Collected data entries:

(** A call on a module whose promise is fulfilled: one resumption hands
    the memoized value over, and nothing else changes. *)
Lemma memoized_call s p v url options :
  exited s = None → memoized s p v →
  ∃ s', exec [LCall (OpConnect url options); LResume (length (tasks s))] s = Some s'
    ∧ promises s' = promises s ++ [{| pkind := PAsync; pstatus := Fulfilled v |}]
    ∧ client s' = client s ∧ clientPromise s' = clientPromise s
    ∧ clients s' = clients s ∧ tasks s' = tasks s ∧ trace s' = trace s
    ∧ now s' = now s ∧ exited s' = None.
Proof.
  intros He [Hc Hp].
  assert (Hlt : p < length (promises s)).
  { unfold status in Hp. destruct (promises s !! p) eqn:E; [|done].
    by eapply lookup_lt_Some. }
  destruct s as [c cp cl ps ts hs cg nw ex tr]; simpl in *; subst.
  unfold status in Hp; simpl in Hp.
  eexists. split.
  { fire_call. eapply exec_step; [|reflexivity].
    eapply step_resume; [side|side| |].
    - unfold status; simpl; stores. exact Hp.
    - done. }
  side.
Qed.

Lemma memoized_calls reqs s p v :
  exited s = None → memoized s p v →
  ∃ s', exec (acquire_all (length (tasks s)) reqs) s = Some s'
    ∧ promises s' = promises s
        ++ replicate (length reqs) {| pkind := PAsync; pstatus := Fulfilled v |}
    ∧ client s' = client s ∧ clientPromise s' = clientPromise s
    ∧ clients s' = clients s ∧ tasks s' = tasks s ∧ trace s' = trace s
    ∧ now s' = now s ∧ exited s' = None.
Proof.
  revert s. induction reqs as [|[url options] reqs IH]; intros s He Hm.
  - exists s. simpl. rewrite app_nil_r. done.
  - destruct (memoized_call s p v url options He Hm)
      as (s1 & H1 & Hp1 & Hc1 & Hcp1 & Hcl1 & Ht1 & Htr1 & Hn1 & He1).
    assert (Hm1 : memoized s1 p v).
    { destruct Hm as [Hc Hp]. split; [congruence|].
      unfold status in *. rewrite Hp1.
      destruct (promises s !! p) eqn:E; [|done].
      by rewrite (lookup_app_l_Some _ _ _ _ E). }
    destruct (IH s1 He1 Hm1) as (s2 & H2 & Hp2 & Hc2 & Hcp2 & Hcl2 & Ht2 & Htr2 & Hn2 & He2).
    exists s2. split.
    { change (acquire_all (length (tasks s)) ((url, options) :: reqs))
        with ([LCall (OpConnect url options); LResume (length (tasks s))]
                ++ acquire_all (length (tasks s)) reqs).
      erewrite exec_app; [|exact H1]. by rewrite <- Ht1. }
    rewrite Hp2, Hp1, <- app_assoc. simpl.
    repeat split; congruence.
Qed.



End Memo.



(** ** C6: getCollection and the error marker of the handle *)

Section Lookup.

Variables (maxRetries retryDelay : nat).
Variable collectionError : nat → string → string → Value.

Local Abbreviation exec := (exec maxRetries retryDelay collectionError).
Local Abbreviation resume := (resume maxRetries retryDelay collectionError).

Lemma getCollection_never_fulfils_marked s r out dbName collName h :
  status s r = Some Pending →
  status (resume (FGetCollection dbName collName r) out s) r = Some (Fulfilled h) →
  truthy (error_of h) = false.
Proof.
  intros Hp.
  assert (Hlt : r < length (promises s)).
  { unfold status in Hp. destruct (promises s !! r) eqn:E; [|done].
    by eapply lookup_lt_Some. }
  destruct out as [|c|e]; simpl.
  - rewrite Hp. discriminate.
  - destruct (db_of c dbName) as [db|e]; [|by rewrite status_settle_eq].
    destruct (collection_of collectionError db collName) as [coll|e];
      [|by rewrite status_settle_eq].
    destruct (truthy (error_of coll)) eqn:Et;
      rewrite status_settle_eq by done; [done|].
    by intros [= <-].
  - by rewrite status_settle_eq.
Qed.

(** C6: when the connection succeeds and the driver's handle for the
    collection carries a truthy [error], getCollection is rejected with that
    very value, whether the connection is made by this call or was
    memoized before; and whatever getCollection is resumed with, it never
    fulfils its promise with a handle whose [error] is truthy. *)
Theorem getCollection_propagates_error s url options dbName collName c :
  exited s = None →
  truthy (collectionError c dbName collName) = true →
  let r := length (promises s) in
  let n := length (tasks s) in
  let op := OpGetCollection url options dbName collName in
  (is_set (clientPromise s) = false →
     ∃ s', exec [LCall op; LSettle (r + 2) (inl (VConn c));
                 LResume n; LResume (S n); LResume n] s = Some s'
       ∧ status s' r = Some (Rejected (collectionError c dbName collName)))
  ∧ (∀ p, memoized s p (VConn c) →
     ∃ s', exec [LCall op; LResume n; LResume n] s = Some s'
       ∧ status s' r = Some (Rejected (collectionError c dbName collName)))
  ∧ (∀ s0 r0 out h,
       status s0 r0 = Some Pending →
       status (resume (FGetCollection dbName collName r0) out s0) r0
         = Some (Fulfilled h) →
       truthy (error_of h) = false).
Proof.
  intros He Ht r n op. subst r n op.
  repeat split.
  - intros Hc.
    destruct s as [c0 cp cl ps ts hs cg nw ex tr]; simpl in *; subst.
    destruct cp; try discriminate Hc.
    all: eexists; split;
      [fire_call; fire_connect; fire_resume; fire_resume; fire_resume; reflexivity|].
    all: rewrite Ht; side.
  - intros p [Hcp Hs].
    assert (Hlt : p < length (promises s)).
    { unfold status in Hs. destruct (promises s !! p) eqn:E'; [|done].
      by eapply lookup_lt_Some. }
    destruct s as [c0 cp cl ps ts hs cg nw ex tr]; simpl in *; subst.
    unfold status in Hs; simpl in Hs.
    eexists. split.
    { fire_call.
      eapply exec_step.
      { eapply step_resume; [side|side| |].
        - unfold status; simpl; stores. exact Hs.
        - done. }
      settled. fire_resume. reflexivity. }
    rewrite Ht; side.
  - intros s0 r0 out h. apply getCollection_never_fulfils_marked.
Qed.

End Lookup.

Lemma getCollection_propagates_error_witness :
  ∃ s', exec MAX_RETRIES RETRY_DELAY missing_collection
          [LCall (OpGetCollection "mongodb://db:27017" ∅ "db" "missing");
           LSettle (0 + 2) (inl (VConn 0)); LResume 0; LResume 1; LResume 0]
          init_state = Some s'
    ∧ status s' 0 = Some (Rejected (VError "ns does not exist")).
Proof.
  pose proof (getCollection_propagates_error MAX_RETRIES RETRY_DELAY missing_collection
                init_state "mongodb://db:27017" ∅ "db" "missing" 0
                eq_refl eq_refl) as (H & _).
  exact (H eq_refl).
Defined.

(** ** A chain against a failing driver: one run *)

Section Retry.

Variables (maxRetries retryDelay : nat).
Variable collectionError : nat → string → string → Value.

Local Abbreviation exec := (exec maxRetries retryDelay collectionError).
Local Abbreviation step := (step maxRetries retryDelay collectionError).

Lemma ticks_app tr1 tr2 : ticks (tr1 ++ tr2) = ticks tr1 ++ ticks tr2.
Proof. apply omap_app. Qed.

Lemma retries_after_S k d : retries_after (S k) d = [Wait d; Attempt] ++ retries_after k d.
Proof. reflexivity. Qed.

Lemma total_wait_app l1 l2 : total_wait (l1 ++ l2) = total_wait l1 + total_wait l2.
Proof.
  induction l1 as [|[|ms] l1 IH]; simpl; [done|done|]. rewrite IH. lia.
Qed.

**HOW TO COMPLETE THIS TASK:**
This task calls for an exact reproduction of the lines that start at the one containing "settled. fire_resume. reflexivity." and continue to the end of the entries above.

**ANSWER TO THE PROBLEM:**
      settled. fire_resume. reflexivity. }
    rewrite Ht; side.
  - intros s0 r0 out h. apply getCollection_never_fulfils_marked.
Qed.

End Lookup.

Lemma getCollection_propagates_error_witness :
  ∃ s', exec MAX_RETRIES RETRY_DELAY missing_collection
          [LCall (OpGetCollection "mongodb://db:27017" ∅ "db" "missing");
           LSettle (0 + 2) (inl (VConn 0)); LResume 0; LResume 1; LResume 0]
          init_state = Some s'
    ∧ status s' 0 = Some (Rejected (VError "ns does not exist")).
Proof.
  pose proof (getCollection_propagates_error MAX_RETRIES RETRY_DELAY missing_collection
                init_state "mongodb://db:27017" ∅ "db" "missing" 0
                eq_refl eq_refl) as (H & _).
  exact (H eq_refl).
Defined.

(** ** A chain against a failing driver: one run *)

Section Retry.

Variables (maxRetries retryDelay : nat).
Variable collectionError : nat → string → string → Value.

Local Abbreviation exec := (exec maxRetries retryDelay collectionError).
Local Abbreviation step := (step maxRetries retryDelay collectionError).

Lemma ticks_app tr1 tr2 : ticks (tr1 ++ tr2) = ticks tr1 ++ ticks tr2.
Proof. apply omap_app. Qed.

Lemma retries_after_S k d : retries_after (S k) d = [Wait d; Attempt] ++ retries_after k d.
Proof. reflexivity. Qed.

Lemma total_wait_app l1 l2 : total_wait (l1 ++ l2) = total_wait l1 + total_wait l2.
Proof.
  induction l1 as [|[|ms] l1 IH]; simpl; [done|done|]. rewrite IH. lia.
Qed.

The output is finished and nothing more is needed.